### REQUIRED WORK
Provide again, from the entries below, every line from the one containing "rewrite (u32_small (src" through the one containing "assert (Hs1 : same_mmu", exactly as written, and no other line.

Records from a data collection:
Lemma unregistered_wf st i : table_wf st -> table_wf (unregistered st i).
Proof.
  intros Hwf. split; cbn; [rewrite length_insert; apply Hwf|apply Hwf| |apply Hwf].
  intros j e Hj. destruct (decide (i = j)) as [->|Hne].
  - apply list_lookup_insert_Some in Hj as [(_ & [=] & _)|(? & _)]; congruence.
  - rewrite list_lookup_insert_ne in Hj by done. by apply Hwf.
Qed.

Lemma wf_unregister b : respects wf_kept (esp_vfs_unregister (W := W) b).
Proof.
  intros st r st' H Hwf. apply unregister_cases in H; [|done].
  destruct H as [[_ ->]|(_ & i & e & rest & _ & _ & -> & _)]; [done|]. by apply unregistered_wf.
Qed.

(** ** Calls of a driver *)

Definition with_errno (n : Z) st : vfs_state W :=
  VfsState (s_vfs st) (s_vfs_count st) n (dd_vfs_idx st) (world st).

Definition with_world (w : W) st : vfs_state W :=
  VfsState (s_vfs st) (s_vfs_count st) (errno st) (dd_vfs_idx st) w.

Definition context_arg e : option Z :=
  if Z.testbit (flags (vfs e)) 0 then Some (ctx e) else None.

(** What one call of a driver amounts to. *)
Definition driver_call (err : Z) e (req : request) st : outcome (Z * vfs_state W) :=
  match ops (vfs e) (member_of req) with
  | None => Ret (err, with_errno ENOSYS st)
  | Some f => let '(ret, w) := f (context_arg e) req (world st) in Ret (ret, with_world w st)
  end.

Lemma CHECK_AND_CALL_eq err e req k st :
  CHECK_AND_CALL err e req k st =
  match ops (vfs e) (member_of req) with
  | None => Ret (err, with_errno ENOSYS st)
  | Some f => let '(ret, w) := f (context_arg e) req (world st) in k ret (with_world w st)
  end.
Proof.
  unfold CHECK_AND_CALL. destruct (ops _ _) as [f|]; [|done].
  unfold mbind at 1, M_bind, gets.
  assert ((if Z.land (flags (vfs e)) ESP_VFS_FLAG_CONTEXT_PTR =? 0 then None else Some (ctx e))
          = context_arg e) as ->.
  { unfold context_arg. change ESP_VFS_FLAG_CONTEXT_PTR with (Z.ones 1).
    rewrite Z.land_ones, Z.bit0_odd, <- Z.bit0_mod by lia. rewrite Z.bit0_odd.
    by destruct (Z.odd _). }
  by destruct (f _ _ _).
Qed.

Lemma driver_call_eq err e req st : CHECK_AND_CALL err e req mret st = driver_call err e req st.
Proof. rewrite CHECK_AND_CALL_eq. unfold driver_call. destruct (ops _ _); [by destruct (_ _ _ _)|done]. Qed.

Lemma on_path_cases st err path req k r st' :
  table_wf st -> on_path err path req k st = Ret (r, st') ->
  st' = with_errno ENOENT st \/
  exists i e rest, routes st path i e rest /\ CHECK_AND_CALL err e (req rest) (k e) st = Ret (r, st').
Proof.
  intros Hwf H. pose proof (get_vfs_for_path_cases st path Hwf) as Hc.
  destruct (get_vfs_for_path path st) as [[[[i e]|] st1]|f] eqn:Hg.
  - destruct Hc as (-> & rest & Hr). right. exists i, e, rest. split; [done|].
    by rewrite (on_path_routes _ _ _ _ _ _ _ _ Hwf Hr) in H.
  - destruct Hc as (-> & _). left. unfold on_path in H. apply bind_Ret in H as (o & s1 & H1 & H2).
    rewrite Hg in H1. injection H1 as <- <-. injection H2 as _ <-. done.
  - unfold on_path in H. apply bind_Ret in H as (o & s1 & H1 & H2). congruence.
Qed.

Lemma dd_index e i st :
  table_wf st -> (i < s_vfs_count st)%nat -> offset e = Z.of_nat i ->
  u16 (Z.shiftl (offset e) VFS_INDEX_S) = Z.of_nat i * 4096.
Proof.
  intros Hwf Hi ->. pose proof (table_count _ Hwf) as Hc. change VFS_MAX_COUNT with 7 in Hc.
  rewrite Z.shiftl_mul_pow2 by done. change (2 ^ VFS_INDEX_S) with 4096.
  apply wrap_small. change (2 ^ 16) with 65536. lia.
Qed.

Lemma wf_opendir name : respects wf_kept (opendir (W := W) name).
Proof.
  intros st r st' H Hwf. apply (on_path_cases _ _ _ _ _ _ _ Hwf) in H.
  destruct H as [->|(i & e & rest & Hr & H)]; [by apply (same_table_wf st)|].
  destruct (routes_entry _ _ _ _ _ Hwf Hr) as [Hi (_ & _ & Ho)].
  rewrite CHECK_AND_CALL_eq in H. destruct (ops _ _) as [f|].
  2: { injection H as _ <-. by apply (same_table_wf st). }
  destruct (f _ _ _) as [ret w].
  destruct (ret =? 0); [injection H as _ <-; by apply (same_table_wf st)|].
  injection H as _ <-. split; cbn; try apply Hwf.
  intros d x [[<- <-]|[_ Hx]]%lookup_insert_Some; [|by apply Hwf in Hx].
  exists i. split; [done|]. by eapply dd_index.
Qed.

#[local] Hint Resolve wf_register wf_unregister wf_opendir : respects.

Lemma wf_run c : respects wf_kept (run (W := W) c).
Proof.
  destruct c; cbn [run]; try solve [auto with respects];
    apply respects_wf_kept; first
    [ apply same_open | apply same_on_fd | apply same_on_path | apply same_on_paths
    | apply same_on_dir ].
Qed.

Lemma initial_wf w : table_wf (initial_state w : vfs_state W).
Proof.
  split; cbn [initial_state s_vfs s_vfs_count dd_vfs_idx]; [done|done| |].
  - intros i e H. apply lookup_replicate in H as [[=] _].
  - intros d x H. by rewrite lookup_empty in H.
Qed.

Lemma on_paths_same st n1 n2 i e rest1 rest2 req :
  table_wf st -> routes st n1 i e rest1 -> routes st n2 i e rest2 ->
  on_paths n1 n2 req st = CHECK_AND_CALL (-1) e (req rest1 rest2) mret st.
Proof.
  intros Hwf H1 H2. destruct (routes_entry _ _ _ _ _ Hwf H1) as [_ He].
  unfold on_paths. unfold mbind at 1, M_bind. rewrite (get_vfs_for_path_routes _ _ _ _ _ Hwf H1).
  unfold mbind at 1, M_bind. rewrite (get_vfs_for_path_routes _ _ _ _ _ Hwf H2).
  rewrite bool_decide_true by done.
  unfold mbind at 1, M_bind. rewrite (translate_path_under _ _ _ _ _ He (proj1 (proj2 H1))).
  unfold mbind at 1, M_bind. by rewrite (translate_path_under _ _ _ _ _ He (proj1 (proj2 H2))).
Qed.

Lemma on_paths_cross st n1 n2 i e rest1 j e2 rest2 req :
  table_wf st -> routes st n1 i e rest1 -> routes st n2 j e2 rest2 -> i <> j ->
  on_paths n1 n2 req st = Ret (-1, with_errno EXDEV st).
Proof.
  intros Hwf H1 H2 Hne. unfold on_paths.
  unfold mbind at 1, M_bind. rewrite (get_vfs_for_path_routes _ _ _ _ _ Hwf H1).
  unfold mbind at 1, M_bind. rewrite (get_vfs_for_path_routes _ _ _ _ _ Hwf H2).
  rewrite bool_decide_false; [done|]. cbn. congruence.
Qed.

Lemma get_vfs_for_path_none st path :
  table_wf st -> no_holes st ->
  (forall i e r, s_vfs st !! i = Some (Some e) -> ~ under path e r) ->
  get_vfs_for_path path st = Ret (None, st).
Proof.
  intros Hwf Hh Hn. pose proof (get_vfs_for_path_cases st path Hwf) as Hc.
  destruct (get_vfs_for_path path st) as [[[[i e]|] st1]|f].
  - destruct Hc as (_ & rest & H1 & H2 & _). by destruct (Hn _ _ _ H1 H2).
  - by destruct Hc as [-> _].
  - destruct Hc as (_ & k & Hk & Hnone & _). by destruct (Hh k Hk).
Qed.

Lemma on_path_none st err path req k :
  get_vfs_for_path path st = Ret (None, st) ->
  on_path err path req k st = Ret (err, with_errno ENOENT st).
Proof. intros H. unfold on_path. unfold mbind at 1, M_bind. by rewrite H. Qed.

Lemma on_paths_none st n1 n2 req :
  get_vfs_for_path n1 st = Ret (None, st) ->
  on_paths n1 n2 req st = Ret (-1, with_errno ENOENT st).
Proof. intros H. unfold on_paths. unfold mbind at 1, M_bind. by rewrite H. Qed.
Lemma mmap_spec base s src size memory :
  inv base s -> 0 <= src -> 0 <= size -> src + size <= chip_size s ->
  src mod SPI_FLASH_MMU_PAGE_SIZE = 0 -> pages_of size <= region_size memory ->
  Z.of_nat (length (s_mmap_entries s)) < 254 -> s_mmap_last_handle s + 1 < 2 ^ 32 ->
  wp (spi_flash_mmap true src size memory) (mmap_post base s src size memory) s.
Proof.
  intros H H0 H1 H2 H3 H4 H5 H6. pose proof (inv_chip _ _ H) as Hchip.
  destruct (pages_of_range src size H0 H1 ltac:(lia) H3) as (Hpc & Hpc0 & Hpc1).
  destruct (region_facts memory) as (R1 & R2 & R3).
  assert (0 <= src / SPI_FLASH_MMU_PAGE_SIZE) by (apply Z.div_pos; [lia|done]).
  unfold spi_flash_mmap. do 2 wp_step.
  assert (Z.land src 0xffff = 0) as -> by
    (change 0xffff with (Z.ones 16); rewrite Z.land_ones by lia; done).
  cbn [Z.eqb negb]. change (2 ^ 24) with 16777216 in Hchip.
  rewrite (u32_small (src + size)) by lia. case_test; [lia|]. cbn [negb].
  wp_step. eapply wp_mono; [apply ensure_spec; [apply H|done|done|change (2 ^ 24) with 16777216; lia]|].
  intros fl s1 Hfl.
  assert (Hs1 : same_mmu s s1 /\ length (written_pages s1) = 8%nat).
  { destruct fl; destruct Hfl as [-> _]; [done|]. split; [done|apply H]. }
  destruct Hs1 as [Hs1 Hw1]. pose proof (inv_same _ _ _ H Hs1 Hw1) as Hi1. clear Hw1.
  assert (Hfl' : forall x, touches src size x -> marked s x = true -> fl = true /\ s1 = flushed s).
  { intros x Hx Hm. destruct fl; [by destruct Hfl|]. destruct Hfl as [_ Hfl].
    by rewrite (Hfl x Hx) in Hm. }
  clear Hfl.
  pose proof Hs1 as (E1 & _ & E3 & E4 & E5 & _).
  wp_step. eapply wp_run; [by eapply init_noop|]. cbn beta. do 2 wp_step. rewrite Hpc.
  destruct (find_window_spec s1 (Z.to_nat (region_begin memory + region_size memory - pages_of size
              - region_begin memory)) (region_begin memory) (src / SPI_FLASH_MMU_PAGE_SIZE) (pages_of size)
              (inv_sized _ _ Hi1)) as (start & Hst & Hr & Hf & Hq); [lia|lia|lia|].
  rewrite Z2Nat.id in Hr, Hf by lia. wp_step. eapply wp_lift; [exact Hst|]. case_test.
  { wp_step. split; [done|]. split; [intros x Hx Hm; by destruct (Hfl' x Hx Hm) as [_ ->]|].
    left. split; [done|]. split; [done|].
    intros q Hq'. specialize (Hq q ltac:(lia)). unfold fits in *. by rewrite E1, E3 in Hq. }
  specialize (Hf ltac:(lia)). wp_step. eapply wp_mono.
  { apply map_pages_spec; [apply Hi1|lia|lia|]. rewrite Z2Nat.id by lia.
    eapply fits_mappable; eauto; [by rewrite E4|lia|lia]. }
  rewrite Z2Nat.id by lia. intros need s2 Hmr. pose proof (mr_rest _ _ _ _ _ Hmr) as (F1 & F2 & F3 & _ & F5).
  pose proof (inv_last _ _ H). do 4 wp_step. rewrite F1, F2, E4, E5, u32_small by lia.
  assert (Hfin : forall f s3, (fl = true -> f = cache_flushes s2) -> s3 = set_flushes f (set_entries (MmapEntry (s_mmap_last_handle s + 1) start
      (pages_of size) :: s_mmap_entries s) (s_mmap_last_handle s + 1) s2) ->
    mmap_post base s src size memory (ESP_OK, Some (region_addr memory +
      (start - region_begin memory) * SPI_FLASH_MMU_PAGE_SIZE, s_mmap_last_handle s + 1)) s3).
  { intros f s3 Hf' ->. pose proof (commit_added s s1 s2 _ _ _ f Hs1 Hmr) as Had.
    split; [eapply added_inv; [exact H|..|exact Had]; lia|]. split.
    { intros x Hx Hm. destruct (Hfl' x Hx Hm) as [-> ->]. cbn.
      rewrite (Hf' eq_refl), F3, F5. done. }
    right. exists start.
    split_and!; try done; try lia. unfold fits in *. by rewrite E1, E3 in Hf. }
  wp_step. destruct (negb fl && need) eqn:Ef.
  - unfold Cache_Flush. wp_steps. eapply Hfin; [|done]. by destruct fl.
  - wp_steps. by eapply (Hfin (cache_flushes s2)).
Qed.

(** ** Unmapping *)

Lemma munmap_spec base s h e :
  inv base s -> find_handle h (s_mmap_entries s) = Some e ->
  wp (spi_flash_munmap h) (fun _ s' => inv base s'
     /\ s_mmap_entries s' = remove_handle h (s_mmap_entries s)
     /\ s_mmap_last_handle s' = s_mmap_last_handle s
     /\ exists s1, unmapped_range s s1 (page e) (count e)
         /\ s' = set_entries (remove_handle h (s_mmap_entries s)) (s_mmap_last_handle s) s1) s.
Proof.
  intros H Hf. destruct (find_handle_elem _ _ _ Hf) as [Hin Hh].
  destruct (inv_entries _ _ H e Hin) as [P1 P2 P3 P4].
  assert (Hrc : forall j, page e <= j < page e + count e -> 0 < rc s j < 256).
  { intros j Hj. pose proof (inv_rc_range _ _ j H ltac:(lia)). pose proof (inv_rc _ _ H j ltac:(lia)).
    pose proof (live_elem _ e j Hin (proj2 (within_spec _ _ _) Hj)). pose proof (inv_base _ _ H j). lia. }
  unfold spi_flash_munmap. do 2 wp_step. rewrite Hf. wp_step.
  eapply wp_mono; [apply unmap_pages_spec; [apply H|done|lia|]; rewrite Z2Nat.id by lia; done|].
  rewrite Z2Nat.id by lia. intros _ s1 Hur. wp_steps.
  pose proof Hur as [Hs (F1 & F2 & F3 & F4 & F5) Hr Hp Ha]. rewrite F1, F2.
  split_and!; [|done|done|by exists s1].
  split; cbn [set_entries s_mmap_entries s_mmap_last_handle chip_size pro_table app_table
              s_mmap_page_refcnt]; try apply H; try done.
  - destruct Hs. by split.
  - intros i Hi. rewrite Hr, (live_remove _ _ _ _ Hf), (inv_rc _ _ H i Hi).
    fold (covers e i). destruct (covers e i); lia.
  - pose proof (inv_count _ _ H). pose proof (remove_handle_length h (s_mmap_entries s)). lia.
  - intros i Hi. rewrite Hr, Hp, Ha. pose proof (inv_rc_range _ _ i H Hi).
    destruct (within _ _ i) eqn:E; cbn [andb]; [|by apply (inv_mapped _ _ H)].
    intros Hne. specialize (Hrc i (proj1 (within_spec _ _ _) E)).
    rewrite (proj2 (Z.eqb_neq _ _)) by lia. apply (inv_mapped _ _ H i Hi). lia.
  - intros i Hi. rewrite Hr, Hp, Ha.
    destruct (within _ _ i) eqn:E; cbn [andb]; [|by apply (inv_free _ _ H)].
    intros Hz. by rewrite (proj2 (Z.eqb_eq _ _)) by lia.
  - intros x Hx%remove_handle_elem. by apply H.
  - apply remove_handle_NoDup, H.
  - by rewrite F4; apply H.
Qed.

### TASK SOLUTION
  rewrite (u32_small (src + size)) by lia. case_test; [lia|]. cbn [negb].
  wp_step. eapply wp_mono; [apply ensure_spec; [apply H|done|done|change (2 ^ 24) with 16777216; lia]|].
  intros fl s1 Hfl.
  assert (Hs1 : same_mmu s s1 /\ length (written_pages s1) = 8%nat).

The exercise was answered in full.